Paid for by Hickey for City Attorney 2016 7185 Navajo Rd. Suite P San Diego, CA 92119

Community Care Plan


Homelessness in San Diego is not just a policy issue, and the statistics do not convey the urgency we should all
feel when discussing the problem. It is a daily struggle of life or death, sickness or recovery, suffering or relief.
In my conversations on this topic, one story in particular stood out to me as an example of what homelessness
means, both to the individuals directly affected and also their families and loved ones.
I met a father of a young man I will call Andrew. Andrew was diagnosed with bipolar disorder in high school
and he struggled to stick with his treatment. Shortly after graduating, he became addicted to heroin. Gerry,
Andrews father, got him into rehab a total of six times over the course of two years. Eventually, Andrew refused
any further treatment.
"The sickness took over," said Gerry, Andrews father. He struggles about what happened to Andrew next. "I can
barely recognize him. He can't use drugs in my home and he can't steal from us, so he stopped coming around."
For the past three years, Andrew has been living on the street. His friends from high school tell Gerry when they
run into Andrew.
"What I hear scares me," says Gerry. "But I know that there is always a way out. He's not the only one in the
family who has struggled with these issues. The hardest part as a father is that I cant control whats happening."
Gerry checks jail and hospital records often. He has no choice but to trust that there is a system in place that will
rescue Andrew before it's too late.
"I don't know when Andrew will hit bottom, but I pray that when he does, someone is there to take his hand at
that moment and show him the way to recovery."
Each person living on the street has a unique story. The commonality is that they are each in a state of crisis. They
depend upon the community to be there with the right support at the right moment. How do we create a network
between government agencies, law enforcement and service providers, that reaches to people like Andrew at the
right moment with the appropriate resources?
In my meetings in the community about this subject, two things became clear.
First, we must focus on improving communication between everyone involved. We need clear and open lines of
communication between service providers, law enforcement, City officials and policy makers. Most importantly,
those living on the street need to know that help is available at every possible opportunity.
Second, we need to utilize tough love strategies. Service providers and law enforcement alike repeatedly pointed
me towards research showing that mandatory drug treatment produces similar success rates to voluntary
treatment.
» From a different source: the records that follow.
(** * The vacation benchmark driver (vacation.c) and the TL2 macro layer (tm.h)

    A shallow embedding of [src/vacation/vacation.c] and [src/lib/tl2/tm.h].
    C [long] values are [Z] with their range written out, [double] values are
    IEEE-754 binary64 numbers ([spec_float] at precision 53), the standard
    output is a [string], and the collaborators the driver only calls
    (random.h, manager.h, client.h, thread.h, timer.h, the allocator) are the
    fields of one interface record. *)

From Stdlib Require Import ZArith Lia String Ascii List Bool DecimalString.
From Stdlib Require Import Floats.SpecFloat.
From Stdlib Require Import Reals Lra.
From stdpp Require Import base list gmap.

Open Scope Z_scope.

(** ** C integer types *)

Definition LONG_MAX : Z := 2 ^ 63 - 1.
Definition LONG_MIN : Z := - 2 ^ 63.
Definition ULONG_MODULUS : Z := 2 ^ 64.

Definition in_long (z : Z) : bool := (LONG_MIN <=? z) && (z <=? LONG_MAX).

(** Conversion to [unsigned long] (reduction modulo 2^64) and back. *)
Definition ulong (z : Z) : Z := z mod ULONG_MODULUS.
Definition long_of_ulong (u : Z) : Z := if u <=? LONG_MAX then u else u - ULONG_MODULUS.

Definition sizeof_long : Z := 8.
Definition sizeof_ptr : Z := 8.

(** ** IEEE-754 binary64 *)

Module Double.

Definition prec : Z := 53.
Definition emax : Z := 1024.

Definition double := spec_float.

Definition add : double -> double -> double := SFadd prec emax.
Definition mul : double -> double -> double := SFmul prec emax.
Definition div : double -> double -> double := SFdiv prec emax.

(** [(double)z] for an integer [z]: round to nearest, ties to even. *)
Definition of_long (z : Z) : double := binary_normalize prec emax z 0 false.

(** The literals [100.0] and [0.5]. *)
Definition lit_100 : double := binary_normalize prec emax 100 0 false.
Definition lit_0_5 : double := binary_normalize prec emax 1 (-1) false.

(** [(long)d]: the fractional part is discarded; the behaviour is undefined
    ([None]) when the truncated value is not a [long] (C11 6.3.1.4). *)
Definition to_long (d : double) : option Z :=
  match d with
  | S754_zero _ => Some 0
  | S754_finite s m e =>
      let a := Z.shiftl (Zpos m) e in
      let v := if s then - a else a in
      if in_long v then Some v else None
  | S754_infinity _ | S754_nan => None
  end.

End Double.

Abbreviation double := Double.double.

(** ** libc: atol, getopt, printf conversions *)

Module Libc.

Definition isspace (c : ascii) : bool :=
  let n := Z.of_N (N_of_ascii c) in (n =? 32) || ((9 <=? n) && (n <=? 13)).

Definition digit_val (c : ascii) : option Z :=
  let n := Z.of_N (N_of_ascii c) in
  if (48 <=? n) && (n <=? 57) then Some (n - 48) else None.

Fixpoint skip_spaces (s : list ascii) : list ascii :=
  match s with
  | c :: s' => if isspace c then skip_spaces s' else s
  | [] => []
  end.

Fixpoint strtol_digits (acc : Z) (s : list ascii) : Z :=
  match s with
  | c :: s' =>
      match digit_val c with
      | Some d => strtol_digits (acc * 10 + d) s'
      | None => acc
      end
  | [] => acc
  end.
(** A loop keeps an invariant that every round keeps. *)
Lemma wp_for_each {X} (I : S -> Prop) (E : S -> Prop) (xs : list X) (body : X -> M S unit) s :
  I s ->
  (forall x s', x ∈ xs -> I s' -> wp (body x) (fun _ => I) E s') ->
  wp (for_each xs body) (fun _ => I) E s.
Proof.
  revert s. induction xs as [|x xs IH]; intros s Hs Hbody; simpl.
  - by apply wp_ret.
  - apply wp_bind. eapply wp_mono.
    + apply Hbody; [left | done].
    + intros u s' Hs'. apply IH; [done|]. intros y s'' Hy. apply Hbody. by right.
    + done.
Qed.

(** The same with an invariant that knows which rounds are over. *)
Lemma wp_for_each_seen {X} (I : list X -> S -> Prop) (E : S -> Prop)
    (xs : list X) (body : X -> M S unit) s :
  I [] s ->
  (forall seen x rest s', xs = (seen ++ x :: rest) -> I seen s' ->
     wp (body x) (fun _ => I (seen ++ [x])) E s') ->
  wp (for_each xs body) (fun _ => I xs) E s.
Proof.
  intros H0 Hbody.
  cut (forall seen rest s', xs = (seen ++ rest) -> I seen s' ->
         wp (for_each rest body) (fun _ => I xs) E s').
  { intros Hcut. by apply (Hcut [] xs). }
  intros seen rest. revert seen.
  induction rest as [|x rest IH]; intros seen s' Hxs Hseen; simpl.
  - apply wp_ret. rewrite app_nil_r in Hxs. by subst.
  - apply wp_bind. eapply wp_mono.
    + by eapply Hbody.
    + intros u s'' Hs''. apply (IH (seen ++ [x])); [|done].
      by rewrite <- app_assoc.
    + done.
Qed.

End Wp.

Lemma bind_Done {S A B} (m : M S A) (k : A -> M S B) s a s' :
  m s = (Done a, s') -> (m ≫= k) s = k a s'.
Proof. intros H. unfold mbind, M_bind, bind. by rewrite H. Qed.

Lemma bind_Raised {S A B} (m : M S A) (k : A -> M S B) s s' :
  m s = (Raised, s') -> (m ≫= k) s = (Raised, s').
Proof. intros H. unfold mbind, M_bind, bind. by rewrite H. Qed.

Lemma lift_eq {L A} (m : M world A) (l : L) w r w' :
  m w = (r, w') -> lift m (l, w) = (r, (l, w')).
Proof. intros H. unfold lift. simpl. by rewrite H. Qed.

Lemma wp_lift {L A} (m : M world A) (Q : A -> L * world -> Prop) E (l : L) w :
  wp m (fun a w' => Q a (l, w')) (fun w' => E (l, w')) w -> wp (lift m) Q E (l, w).
Proof.
  unfold wp, lift; simpl. destruct (m w) as [[a|] w']; done.
Qed.

Lemma wp_with_local {L A} (init : L) (m : M (L * world) A) (Q : A -> world -> Prop) E w :
  wp m (fun a s => Q a s.2) (fun s => E s.2) (init, w) -> wp (with_local init m) Q E w.
Proof.
  unfold wp, with_local. destruct (m (init, w)) as [[a|] [l w']]; done.
Qed.

Lemma wp_get_local {L} (Q : L -> L * world -> Prop) E s :
  Q s.1 s -> wp get_local Q E s.
Proof. done. Qed.

Lemma wp_modify_local {L} (f : L -> L) (Q : unit -> L * world -> Prop) E s :
  Q tt (f s.1, s.2) -> wp (modify_local f) Q E s.
Proof. done. Qed.

(** ** What the operating system calls do to the world *)

Section Primitives.

Variable os : os_oracle.

Lemma stable_logging_intro allowed I :
  stable_print allowed I -> stable_log I -> stable_logging allowed I.
Proof.
  intros Hp Hl w ty text path Hty Hlog Hw. unfold log_message.
  pose proof (Hp w ty text Hty Hw) as Hw'.
  simpl. destruct (log_file w) as [[ls|]|]; [| |done]; by apply Hl.
Qed.

Lemma rmtree_cases path rel w :
  rmtree os path rel w = (Raised, w) \/
  exists t, replica w = Some t /\ t !! rel = Some Dir /\
    rmtree os path rel w =
      (Done tt, set_replica (filter (fun kv => Path.within rel kv.1 = false) t) w).
Proof.
  unfold rmtree. destruct (fails os Rmtree path); [by left|].
  destruct (replica w) as [t|]; [|by left].
  destruct (t !! rel) as [[m d|]|] eqn:Ht; [by left| |by left].
  right. by exists t.
Qed.

Lemma os_remove_cases path rel w :
  os_remove os path rel w = (Raised, w) \/
  exists t m d, replica w = Some t /\ t !! rel = Some (File m d) /\
    os_remove os path rel w = (Done tt, set_replica (delete rel t) w).
Proof.
  unfold os_remove. destruct (fails os Remove path); [by left|].
  destruct (replica w) as [t|]; [|by left].
  destruct (t !! rel) as [[m d|]|] eqn:Ht; [|by left|by left].
  right. by exists t, m, d.
Qed.

(** A successful [copy2] writes one file of the source tree at one path. *)
Lemma copy2_cases src dst rel w :
  copy2 os src dst rel w = (Raised, w) \/
  exists s d m c target, source w = Some s /\ replica w = Some d /\
    s !! rel = Some (File m c) /\ fails os Copy2 dst = false /\
    (target = rel /\ d !! rel <> Some Dir \/
     target = Path.join rel (Path.basename rel) /\ d !! rel = Some Dir) /\
    d !! target <> Some Dir /\
    copy2 os src dst rel w = (Done tt, set_replica (<[target := File m c]> d) w).
Proof.
  unfold copy2. destruct (fails os Copy2 dst); [by left|].
  destruct (source w) as [s|]; [|by left].
  destruct (replica w) as [d|]; [|by left].
  destruct (s !! rel) as [[m c|]|] eqn:Hs; [|by left|by left].
  destruct (d !! rel) as [[m' c'|]|] eqn:Hd.
  - right. exists s, d, m, c, rel. rewrite Hd.
    split_and!; try done. by left.
  - destruct (d !! Path.join rel (Path.basename rel)) as [[m' c'|]|] eqn:Hi.
    + right. exists s, d, m, c, (Path.join rel (Path.basename rel)).
      rewrite Hi. split_and!; try done. by right.
    + by left.
    + right. exists s, d, m, c, (Path.join rel (Path.basename rel)).
      rewrite Hi. split_and!; try done. by right.
  - destruct (parent_is_dir d rel); [|by left].
    right. exists s, d, m, c, rel. rewrite Hd.
    split_and!; try done. by left.
Qed.

Lemma copytree_cases src dst rel w :
  copytree os src dst rel w = (Raised, w) \/
  exists s d d', source w = Some s /\ replica w = Some d /\
    s !! rel = Some Dir /\ d !! rel = None /\
    makedirs d (Path.ancestors rel) = Some d' /\
    copytree os src dst rel w =
      (Done tt, set_replica (filter (fun kv => Path.within rel kv.1 = true) s ∪ d') w).
Proof.
  unfold copytree. destruct (fails os Copytree dst); [by left|].
  destruct (source w) as [s|]; [|by left].
  destruct (replica w) as [d|]; [|by left].
  destruct (s !! rel) as [[m c|]|] eqn:Hs; [by left| |by left].
  case_bool_decide as Hex; [by left|].
  destruct (makedirs d (Path.ancestors rel)) as [d'|] eqn:Hmk; [|by left].
  right. exists s, d, d'. repeat split; auto.
  destruct (d !! rel) eqn:Hd; [|done]. exfalso. apply Hex. by eexists.
Qed.

Lemma rmtree_wp path rel (Q : unit -> world -> Prop) (E : world -> Prop) w :
  E w ->
  (forall t, replica w = Some t -> t !! rel = Some Dir ->
     Q tt (set_replica (filter (fun kv => Path.within rel kv.1 = false) t) w)) ->
  wp (rmtree os path rel) Q E w.
Proof.
  intros HE HQ. unfold wp.
  destruct (rmtree_cases path rel w) as [->|(t & Hr & Ht & ->)]; auto.
Qed.

Lemma os_remove_wp path rel (Q : unit -> world -> Prop) (E : world -> Prop) w :
  E w ->
  (forall t m d, replica w = Some t -> t !! rel = Some (File m d) ->
     Q tt (set_replica (delete rel t) w)) ->
  wp (os_remove os path rel) Q E w.
Proof.
  intros HE HQ. unfold wp.
  destruct (os_remove_cases path rel w) as [->|(t & m & d & Hr & Ht & ->)]; eauto.
Qed.

Lemma copy2_wp src dst rel (Q : unit -> world -> Prop) (E : world -> Prop) w :
  E w ->
  (forall s d m c target, source w = Some s -> replica w = Some d ->
     s !! rel = Some (File m c) -> fails os Copy2 dst = false ->
     (target = rel /\ d !! rel <> Some Dir \/
      target = Path.join rel (Path.basename rel) /\ d !! rel = Some Dir) ->
     d !! target <> Some Dir ->
     Q tt (set_replica (<[target := File m c]> d) w)) ->
  wp (copy2 os src dst rel) Q E w.
Proof.
  intros HE HQ. unfold wp.
  destruct (copy2_cases src dst rel w)
    as [->|(s & d & m & c & target & Hs & Hd & Hrel & Hf & Ht & Hn & ->)]; eauto.
Qed.

Lemma copytree_wp src dst rel (Q : unit -> world -> Prop) (E : world -> Prop) w :
  E w ->
  (forall s d d', source w = Some s -> replica w = Some d ->
     s !! rel = Some Dir -> d !! rel = None ->
     makedirs d (Path.ancestors rel) = Some d' ->
     Q tt (set_replica (filter (fun kv => Path.within rel kv.1 = true) s ∪ d') w)) ->
  wp (copytree os src dst rel) Q E w.
Proof.
  intros HE HQ. unfold wp.
  destruct (copytree_cases src dst rel w)
    as [->|(s & d & d' & Hs & Hd & Hrel & Hn & Hmk & ->)]; eauto.
Qed.
(** * forwarder: URI / path normalisation and validation

    A shallow embedding of

    - [fileurl.ParseFilePathOrURL]                       (package fileurl),
    - [ProxyConfig], [ParseUserInfo], [ParseProxyURI],
      [ParseDNSURI] and their validators                 (package forwarder),
    - [Compose.Run]                                      (package compose),

    together with the parts of the Go standard library they call
    ([strings], [strconv.Atoi], [net.ParseIP], [net/url]).

    Go strings are byte sequences: they are modelled by [string], whose
    characters are the 256 values of [ascii].  A Go [(T, error)] result is a
    [result T]; a bare [error] result is an [option error] ([None] is nil). *)

From Stdlib Require Import ZArith Ascii String List Bool Lia.
From stdpp Require Import base gmap strings list.

Local Open Scope string_scope.
Local Open Scope list_scope.

(** ** Go strings *)

Module Strings.

Definition byte (c : ascii) : N := N_of_ascii c.

(** [lo <= c && c <= hi] on bytes. *)
Definition between (lo hi c : ascii) : bool :=
  (byte lo <=? byte c)%N && (byte c <=? byte hi)%N.

Definition eqb_byte (a b : ascii) : bool := Ascii.eqb a b.

Definition len (s : string) : nat := String.length s.

(** [s == ""] *)
Definition isEmpty (s : string) : bool :=
  match s with
  | EmptyString => true
  | String _ _ => false
  end.

(** [s[:i]] *)
Fixpoint str_take (i : nat) (s : string) : string :=
  match i, s with
  | S i', String c s' => String c (str_take i' s')
  | _, _ => EmptyString
  end.

(** [s[i:]] *)
Fixpoint str_drop (i : nat) (s : string) : string :=
  match i, s with
  | S i', String _ s' => str_drop i' s'
  | _, _ => s
  end.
There is amazing hope in that fact, because it means that people like Andrew have a chance for a better
life, whether they choose to begin that process themselves or are pushed into it.
I believe that the Office of the City Attorney is uniquely positioned to tackle these issues and provide the
guidance and leadership we need to make a difference. I welcome your input, advice, and accountability as we
embark upon this effort to lift up our community.

Robert P. Hickey

Community Care Plan


Reducing Homelessness for Better Quality of Life
As San Diegos economy grows, it is even more critical to meet the needs of San Diegos most
vulnerable. The City Attorney plays a critical role in solving homelessness and building a
stronger quality of life for all.
Step 1: Renewed Focus on National Best Practices to Solve Homelessness
Implement data-driven solutions through coordinated intake assessment. Further
implementation of the Homeless Management Information System (HMIS) will ensure
service providers are working together on systemic solutions and more effectively
directing scarce resources to better serve San Diego homeless.
Increase outreach with local landlords to identify housing units for chronically
homeless veterans with VASH Vouchers. The Department of Housing and Urban
Development and Veterans Affairs Supportive Housing joined efforts to move Veterans
and their families out of homelessness and into permanent housing.
Further implement the Housing First model of providing supportive permanent
housing to the chronically homeless. Housing First is a proven best practice that is
the most effective method for solving homeless while reducing social services costs
associated with emergency healthcare and law enforcement. There should be additional
investment in successful programs that are founded in best practices such as the San
Diego Housing Commission and City of San Diegos HOUSING FIRST Action Plan. This
plan calls for a significant investment and includes successful housing best practices
such as permanent supportive housing and Rapid Rehousing to find homeless
solutions.
Step 2: Close the Gaps in the Justice System to Stop the Cycle of Addiction
The City Attorney must work closely with law enforcement to increase
participation in drug treatment programs to stop the cycle of addiction. Prior to the
passage of Proposition 47, there was a greater incentive to participate in these
programs. The City Attorney must work collaboratively with local law enforcement, the
San Diego Housing Commission, the San Diego City Council, and the Mayors Office to
find systemic solutions that incentivize drug offenders to seek treatment and find
permanent and transformative solutions. As in SIP we must work with the court to
create increased punishment for repeat offenders in need of treatment to incentivize the
addicts to participate in programs or face a deterrent amount of jail time.
Expand successful recovery programs like the City of San Diego, Serial Inebriate
Program (SIP). A nationally recognized program, SIP allows individuals who have
multiple misdemeanor offenses for public intoxication to receive supportive transitional
housing and mental healthcare services in lieu of incarceration. Successful programs
like these that are managed through law enforcement can reduce levels of incarceration
while empowering individuals to change their lives. This program should expand to

Community Care Plan


include those repeatedly arrested for being under the influence of controlled substances
such as cocaine, methamphetamine and heroine.
Dedicate a position in the City Attorneys Office to work exclusively on homeless
issues. A dedicated position will help increase collaboration between the City and
other public agencies and will help deliver must needed systemic solutions faster.
Improve communication between service providers and law enforcement to
improve enforcement of City ordinances while more effectively providing
recovery services. There must be enhanced collaboration between law enforcement,
service providers, and the City Attorneys office to increase outreach and better
connect our communitys most vulnerable to needed recover services.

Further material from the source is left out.